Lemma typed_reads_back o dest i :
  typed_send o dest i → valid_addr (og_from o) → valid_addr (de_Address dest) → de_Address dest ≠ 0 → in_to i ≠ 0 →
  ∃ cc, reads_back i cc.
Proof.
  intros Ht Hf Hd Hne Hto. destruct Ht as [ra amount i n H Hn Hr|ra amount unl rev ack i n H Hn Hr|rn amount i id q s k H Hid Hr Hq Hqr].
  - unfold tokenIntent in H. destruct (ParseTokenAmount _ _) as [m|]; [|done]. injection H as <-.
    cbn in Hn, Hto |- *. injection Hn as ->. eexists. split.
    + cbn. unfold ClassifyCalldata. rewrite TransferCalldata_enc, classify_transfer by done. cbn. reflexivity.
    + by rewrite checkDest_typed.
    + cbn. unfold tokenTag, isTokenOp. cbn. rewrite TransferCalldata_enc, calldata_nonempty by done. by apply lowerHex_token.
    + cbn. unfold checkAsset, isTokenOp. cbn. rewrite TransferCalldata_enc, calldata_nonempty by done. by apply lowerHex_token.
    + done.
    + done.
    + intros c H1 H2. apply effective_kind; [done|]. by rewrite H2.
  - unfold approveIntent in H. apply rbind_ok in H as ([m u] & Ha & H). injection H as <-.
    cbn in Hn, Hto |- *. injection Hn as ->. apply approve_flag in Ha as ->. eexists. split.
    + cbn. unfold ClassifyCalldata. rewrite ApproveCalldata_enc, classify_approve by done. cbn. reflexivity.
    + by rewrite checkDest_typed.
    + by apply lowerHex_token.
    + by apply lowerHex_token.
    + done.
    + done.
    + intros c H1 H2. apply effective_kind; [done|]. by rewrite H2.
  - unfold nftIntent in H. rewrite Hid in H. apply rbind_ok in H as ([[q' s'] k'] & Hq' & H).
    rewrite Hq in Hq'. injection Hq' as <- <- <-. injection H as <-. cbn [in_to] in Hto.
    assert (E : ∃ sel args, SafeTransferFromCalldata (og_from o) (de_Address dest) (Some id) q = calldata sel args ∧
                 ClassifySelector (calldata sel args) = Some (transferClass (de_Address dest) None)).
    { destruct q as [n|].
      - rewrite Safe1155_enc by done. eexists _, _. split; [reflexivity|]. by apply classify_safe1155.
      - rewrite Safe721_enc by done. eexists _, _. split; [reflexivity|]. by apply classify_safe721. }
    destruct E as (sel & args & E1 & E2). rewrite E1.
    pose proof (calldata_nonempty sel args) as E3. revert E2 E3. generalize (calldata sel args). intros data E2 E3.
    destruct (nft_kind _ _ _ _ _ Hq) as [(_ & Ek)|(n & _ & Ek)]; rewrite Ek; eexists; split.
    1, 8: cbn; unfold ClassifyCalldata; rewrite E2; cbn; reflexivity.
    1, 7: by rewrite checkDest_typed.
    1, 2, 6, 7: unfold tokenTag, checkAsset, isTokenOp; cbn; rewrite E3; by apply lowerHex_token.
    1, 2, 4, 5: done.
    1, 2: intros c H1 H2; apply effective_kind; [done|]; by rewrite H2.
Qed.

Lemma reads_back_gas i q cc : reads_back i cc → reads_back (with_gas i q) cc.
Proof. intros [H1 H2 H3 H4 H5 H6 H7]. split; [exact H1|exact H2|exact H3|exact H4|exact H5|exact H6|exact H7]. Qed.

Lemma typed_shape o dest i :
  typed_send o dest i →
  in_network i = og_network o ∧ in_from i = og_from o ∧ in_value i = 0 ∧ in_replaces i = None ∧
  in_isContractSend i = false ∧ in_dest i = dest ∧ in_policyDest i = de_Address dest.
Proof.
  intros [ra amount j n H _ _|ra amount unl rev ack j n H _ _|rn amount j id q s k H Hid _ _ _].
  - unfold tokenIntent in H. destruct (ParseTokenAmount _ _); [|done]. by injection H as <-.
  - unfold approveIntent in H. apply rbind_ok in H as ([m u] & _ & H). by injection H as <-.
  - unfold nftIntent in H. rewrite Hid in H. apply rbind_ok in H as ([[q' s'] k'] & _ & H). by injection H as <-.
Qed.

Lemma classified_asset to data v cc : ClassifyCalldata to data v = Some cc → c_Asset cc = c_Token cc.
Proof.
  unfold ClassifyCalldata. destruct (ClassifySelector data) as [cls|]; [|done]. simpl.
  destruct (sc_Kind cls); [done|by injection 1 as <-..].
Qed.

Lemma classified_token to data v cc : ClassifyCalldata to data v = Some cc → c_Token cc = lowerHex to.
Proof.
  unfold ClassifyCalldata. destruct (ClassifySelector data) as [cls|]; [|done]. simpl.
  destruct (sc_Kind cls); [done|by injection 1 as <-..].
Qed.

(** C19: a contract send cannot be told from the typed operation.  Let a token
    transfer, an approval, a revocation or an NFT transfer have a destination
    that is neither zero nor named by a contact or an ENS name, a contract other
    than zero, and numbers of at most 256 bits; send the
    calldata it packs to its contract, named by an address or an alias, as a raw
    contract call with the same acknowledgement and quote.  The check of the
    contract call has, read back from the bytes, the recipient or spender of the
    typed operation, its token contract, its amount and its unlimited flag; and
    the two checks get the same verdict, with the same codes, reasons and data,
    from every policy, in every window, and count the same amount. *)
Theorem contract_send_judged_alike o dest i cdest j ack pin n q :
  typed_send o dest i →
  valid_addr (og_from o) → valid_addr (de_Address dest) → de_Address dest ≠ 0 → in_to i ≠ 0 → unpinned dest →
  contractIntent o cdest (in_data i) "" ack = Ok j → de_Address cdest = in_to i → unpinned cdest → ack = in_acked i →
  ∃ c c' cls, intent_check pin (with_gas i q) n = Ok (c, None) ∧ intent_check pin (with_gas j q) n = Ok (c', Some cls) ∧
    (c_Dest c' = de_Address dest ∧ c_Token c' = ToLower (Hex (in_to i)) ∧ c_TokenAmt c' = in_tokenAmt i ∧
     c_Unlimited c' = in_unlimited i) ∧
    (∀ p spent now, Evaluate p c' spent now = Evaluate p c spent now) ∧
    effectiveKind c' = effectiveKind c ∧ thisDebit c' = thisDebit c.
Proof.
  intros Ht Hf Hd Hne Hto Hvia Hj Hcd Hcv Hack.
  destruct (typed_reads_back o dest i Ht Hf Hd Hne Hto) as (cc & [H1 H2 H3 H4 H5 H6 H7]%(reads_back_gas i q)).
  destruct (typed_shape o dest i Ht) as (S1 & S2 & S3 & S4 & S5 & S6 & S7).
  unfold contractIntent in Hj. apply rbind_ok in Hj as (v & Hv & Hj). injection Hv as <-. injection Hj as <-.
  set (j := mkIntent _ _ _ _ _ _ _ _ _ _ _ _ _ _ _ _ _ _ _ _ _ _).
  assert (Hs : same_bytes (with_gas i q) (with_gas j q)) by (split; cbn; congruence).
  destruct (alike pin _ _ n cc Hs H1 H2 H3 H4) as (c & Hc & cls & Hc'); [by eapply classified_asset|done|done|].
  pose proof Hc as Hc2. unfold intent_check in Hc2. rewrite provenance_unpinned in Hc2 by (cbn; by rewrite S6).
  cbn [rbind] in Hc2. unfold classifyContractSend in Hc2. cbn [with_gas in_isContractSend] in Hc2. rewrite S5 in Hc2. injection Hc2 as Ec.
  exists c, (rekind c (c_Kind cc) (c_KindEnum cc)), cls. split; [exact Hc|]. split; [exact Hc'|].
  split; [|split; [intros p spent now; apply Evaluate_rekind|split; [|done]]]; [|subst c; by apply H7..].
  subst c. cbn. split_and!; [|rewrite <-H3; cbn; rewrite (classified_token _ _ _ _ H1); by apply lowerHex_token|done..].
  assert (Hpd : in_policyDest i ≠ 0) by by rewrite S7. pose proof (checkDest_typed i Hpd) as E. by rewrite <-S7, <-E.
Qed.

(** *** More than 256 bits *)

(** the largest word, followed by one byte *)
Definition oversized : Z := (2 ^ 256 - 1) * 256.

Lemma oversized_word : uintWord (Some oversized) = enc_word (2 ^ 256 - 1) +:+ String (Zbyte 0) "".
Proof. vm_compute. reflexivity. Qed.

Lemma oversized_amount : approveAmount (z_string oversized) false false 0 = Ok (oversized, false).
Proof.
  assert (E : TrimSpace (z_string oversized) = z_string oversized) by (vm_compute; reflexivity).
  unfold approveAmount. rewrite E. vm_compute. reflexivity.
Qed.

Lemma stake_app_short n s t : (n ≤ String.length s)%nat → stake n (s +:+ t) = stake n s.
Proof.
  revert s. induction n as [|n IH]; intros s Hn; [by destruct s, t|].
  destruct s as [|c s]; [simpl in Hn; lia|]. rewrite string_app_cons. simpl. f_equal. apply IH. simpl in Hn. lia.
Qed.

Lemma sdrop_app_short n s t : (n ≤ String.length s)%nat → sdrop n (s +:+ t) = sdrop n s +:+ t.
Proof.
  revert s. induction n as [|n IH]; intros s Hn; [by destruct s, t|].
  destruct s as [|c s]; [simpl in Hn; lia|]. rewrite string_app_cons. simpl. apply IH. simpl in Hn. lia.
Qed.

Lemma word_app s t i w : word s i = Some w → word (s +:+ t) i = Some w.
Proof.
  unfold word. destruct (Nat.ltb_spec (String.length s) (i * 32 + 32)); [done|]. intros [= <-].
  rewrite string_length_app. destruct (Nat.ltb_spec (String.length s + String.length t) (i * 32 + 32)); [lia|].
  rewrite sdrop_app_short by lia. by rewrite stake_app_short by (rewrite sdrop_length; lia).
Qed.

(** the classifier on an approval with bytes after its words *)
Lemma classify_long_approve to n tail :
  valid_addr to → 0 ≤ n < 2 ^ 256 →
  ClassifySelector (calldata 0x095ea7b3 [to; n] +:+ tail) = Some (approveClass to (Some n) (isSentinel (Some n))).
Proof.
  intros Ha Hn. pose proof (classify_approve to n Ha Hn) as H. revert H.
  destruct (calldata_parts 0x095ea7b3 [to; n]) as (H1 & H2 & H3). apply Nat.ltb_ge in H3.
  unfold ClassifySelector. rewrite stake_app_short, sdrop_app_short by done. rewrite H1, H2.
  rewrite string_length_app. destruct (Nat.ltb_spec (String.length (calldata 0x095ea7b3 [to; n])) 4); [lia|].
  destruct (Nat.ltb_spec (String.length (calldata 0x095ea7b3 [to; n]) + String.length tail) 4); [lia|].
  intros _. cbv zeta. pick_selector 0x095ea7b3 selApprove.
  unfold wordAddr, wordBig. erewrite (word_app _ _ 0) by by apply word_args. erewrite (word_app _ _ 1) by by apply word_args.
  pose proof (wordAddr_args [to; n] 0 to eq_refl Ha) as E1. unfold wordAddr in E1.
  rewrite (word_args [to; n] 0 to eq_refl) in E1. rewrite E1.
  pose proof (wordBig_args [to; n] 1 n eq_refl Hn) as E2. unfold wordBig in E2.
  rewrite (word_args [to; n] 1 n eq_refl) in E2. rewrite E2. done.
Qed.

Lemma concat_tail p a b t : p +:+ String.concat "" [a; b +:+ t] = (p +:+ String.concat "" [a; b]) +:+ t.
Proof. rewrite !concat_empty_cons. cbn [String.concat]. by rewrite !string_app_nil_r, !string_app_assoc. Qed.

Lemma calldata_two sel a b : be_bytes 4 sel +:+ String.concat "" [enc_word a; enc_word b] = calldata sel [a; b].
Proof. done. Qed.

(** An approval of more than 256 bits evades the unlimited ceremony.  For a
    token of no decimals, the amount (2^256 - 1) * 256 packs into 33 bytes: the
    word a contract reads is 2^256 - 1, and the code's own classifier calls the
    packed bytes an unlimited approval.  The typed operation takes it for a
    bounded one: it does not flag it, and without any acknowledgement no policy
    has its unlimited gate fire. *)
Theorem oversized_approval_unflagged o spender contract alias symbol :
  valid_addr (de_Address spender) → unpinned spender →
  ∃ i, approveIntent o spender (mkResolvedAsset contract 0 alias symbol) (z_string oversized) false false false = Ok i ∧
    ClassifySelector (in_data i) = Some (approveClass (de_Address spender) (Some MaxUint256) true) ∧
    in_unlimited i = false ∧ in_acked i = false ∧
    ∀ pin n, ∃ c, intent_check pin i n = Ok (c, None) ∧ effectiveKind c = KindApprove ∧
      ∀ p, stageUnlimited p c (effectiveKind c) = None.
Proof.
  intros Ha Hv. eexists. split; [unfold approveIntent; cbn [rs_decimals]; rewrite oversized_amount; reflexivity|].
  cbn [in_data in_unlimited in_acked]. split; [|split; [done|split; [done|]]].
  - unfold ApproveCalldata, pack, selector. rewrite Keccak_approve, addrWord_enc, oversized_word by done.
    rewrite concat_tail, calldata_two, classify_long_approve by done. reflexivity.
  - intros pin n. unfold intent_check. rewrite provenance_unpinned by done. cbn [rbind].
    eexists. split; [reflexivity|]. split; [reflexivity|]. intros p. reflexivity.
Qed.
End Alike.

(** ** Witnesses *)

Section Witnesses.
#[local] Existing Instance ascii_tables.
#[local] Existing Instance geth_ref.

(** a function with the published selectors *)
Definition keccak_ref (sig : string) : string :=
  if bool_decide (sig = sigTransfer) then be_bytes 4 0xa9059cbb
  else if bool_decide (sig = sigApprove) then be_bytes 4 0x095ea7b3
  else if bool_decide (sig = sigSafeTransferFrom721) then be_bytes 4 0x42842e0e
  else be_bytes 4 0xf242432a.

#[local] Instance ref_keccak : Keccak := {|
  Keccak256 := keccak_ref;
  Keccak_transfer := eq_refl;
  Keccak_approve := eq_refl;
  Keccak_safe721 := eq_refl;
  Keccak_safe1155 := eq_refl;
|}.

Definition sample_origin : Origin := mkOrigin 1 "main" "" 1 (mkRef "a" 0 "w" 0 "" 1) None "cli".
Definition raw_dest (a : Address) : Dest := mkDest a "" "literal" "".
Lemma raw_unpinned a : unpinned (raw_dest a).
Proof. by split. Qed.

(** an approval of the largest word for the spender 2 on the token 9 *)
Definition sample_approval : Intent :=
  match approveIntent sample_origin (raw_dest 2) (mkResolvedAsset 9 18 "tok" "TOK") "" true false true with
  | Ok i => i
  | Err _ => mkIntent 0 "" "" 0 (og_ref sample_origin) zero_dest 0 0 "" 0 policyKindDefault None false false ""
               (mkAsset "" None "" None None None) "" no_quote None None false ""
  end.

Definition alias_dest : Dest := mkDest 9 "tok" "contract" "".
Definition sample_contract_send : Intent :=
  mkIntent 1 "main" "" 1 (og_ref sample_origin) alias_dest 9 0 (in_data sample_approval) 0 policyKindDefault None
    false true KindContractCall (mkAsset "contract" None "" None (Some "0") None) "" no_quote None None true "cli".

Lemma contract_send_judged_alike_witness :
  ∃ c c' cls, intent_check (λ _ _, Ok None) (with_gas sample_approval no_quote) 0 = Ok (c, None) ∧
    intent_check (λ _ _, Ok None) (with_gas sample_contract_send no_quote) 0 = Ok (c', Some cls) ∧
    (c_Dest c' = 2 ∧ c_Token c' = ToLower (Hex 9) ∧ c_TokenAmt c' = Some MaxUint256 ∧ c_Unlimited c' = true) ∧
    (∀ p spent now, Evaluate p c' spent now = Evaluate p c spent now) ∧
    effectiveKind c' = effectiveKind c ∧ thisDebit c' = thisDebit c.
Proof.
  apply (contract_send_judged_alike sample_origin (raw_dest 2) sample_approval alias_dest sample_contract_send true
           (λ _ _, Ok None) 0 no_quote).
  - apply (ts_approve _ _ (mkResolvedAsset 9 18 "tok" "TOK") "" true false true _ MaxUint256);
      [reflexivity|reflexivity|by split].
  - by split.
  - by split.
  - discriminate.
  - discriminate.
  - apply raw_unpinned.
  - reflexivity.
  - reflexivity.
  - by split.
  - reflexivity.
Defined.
+===+
Your assignment - Return exactly the lines above from the line that has "typed_send o dest i → valid_addr" through the line that has "cbn in Hn, Hto |- *. injection Hn as ->. apply", inclusive, and nothing else.

Response box -
  typed_send o dest i → valid_addr (og_from o) → valid_addr (de_Address dest) → de_Address dest ≠ 0 → in_to i ≠ 0 →
  ∃ cc, reads_back i cc.
Proof.
  intros Ht Hf Hd Hne Hto. destruct Ht as [ra amount i n H Hn Hr|ra amount unl rev ack i n H Hn Hr|rn amount i id q s k H Hid Hr Hq Hqr].
  - unfold tokenIntent in H. destruct (ParseTokenAmount _ _) as [m|]; [|done]. injection H as <-.
    cbn in Hn, Hto |- *. injection Hn as ->. eexists. split.
    + cbn. unfold ClassifyCalldata. rewrite TransferCalldata_enc, classify_transfer by done. cbn. reflexivity.
    + by rewrite checkDest_typed.
    + cbn. unfold tokenTag, isTokenOp. cbn. rewrite TransferCalldata_enc, calldata_nonempty by done. by apply lowerHex_token.
    + cbn. unfold checkAsset, isTokenOp. cbn. rewrite TransferCalldata_enc, calldata_nonempty by done. by apply lowerHex_token.
    + done.
    + done.
    + intros c H1 H2. apply effective_kind; [done|]. by rewrite H2.
  - unfold approveIntent in H. apply rbind_ok in H as ([m u] & Ha & H). injection H as <-.
    cbn in Hn, Hto |- *. injection Hn as ->. apply approve_flag in Ha as ->. eexists. split.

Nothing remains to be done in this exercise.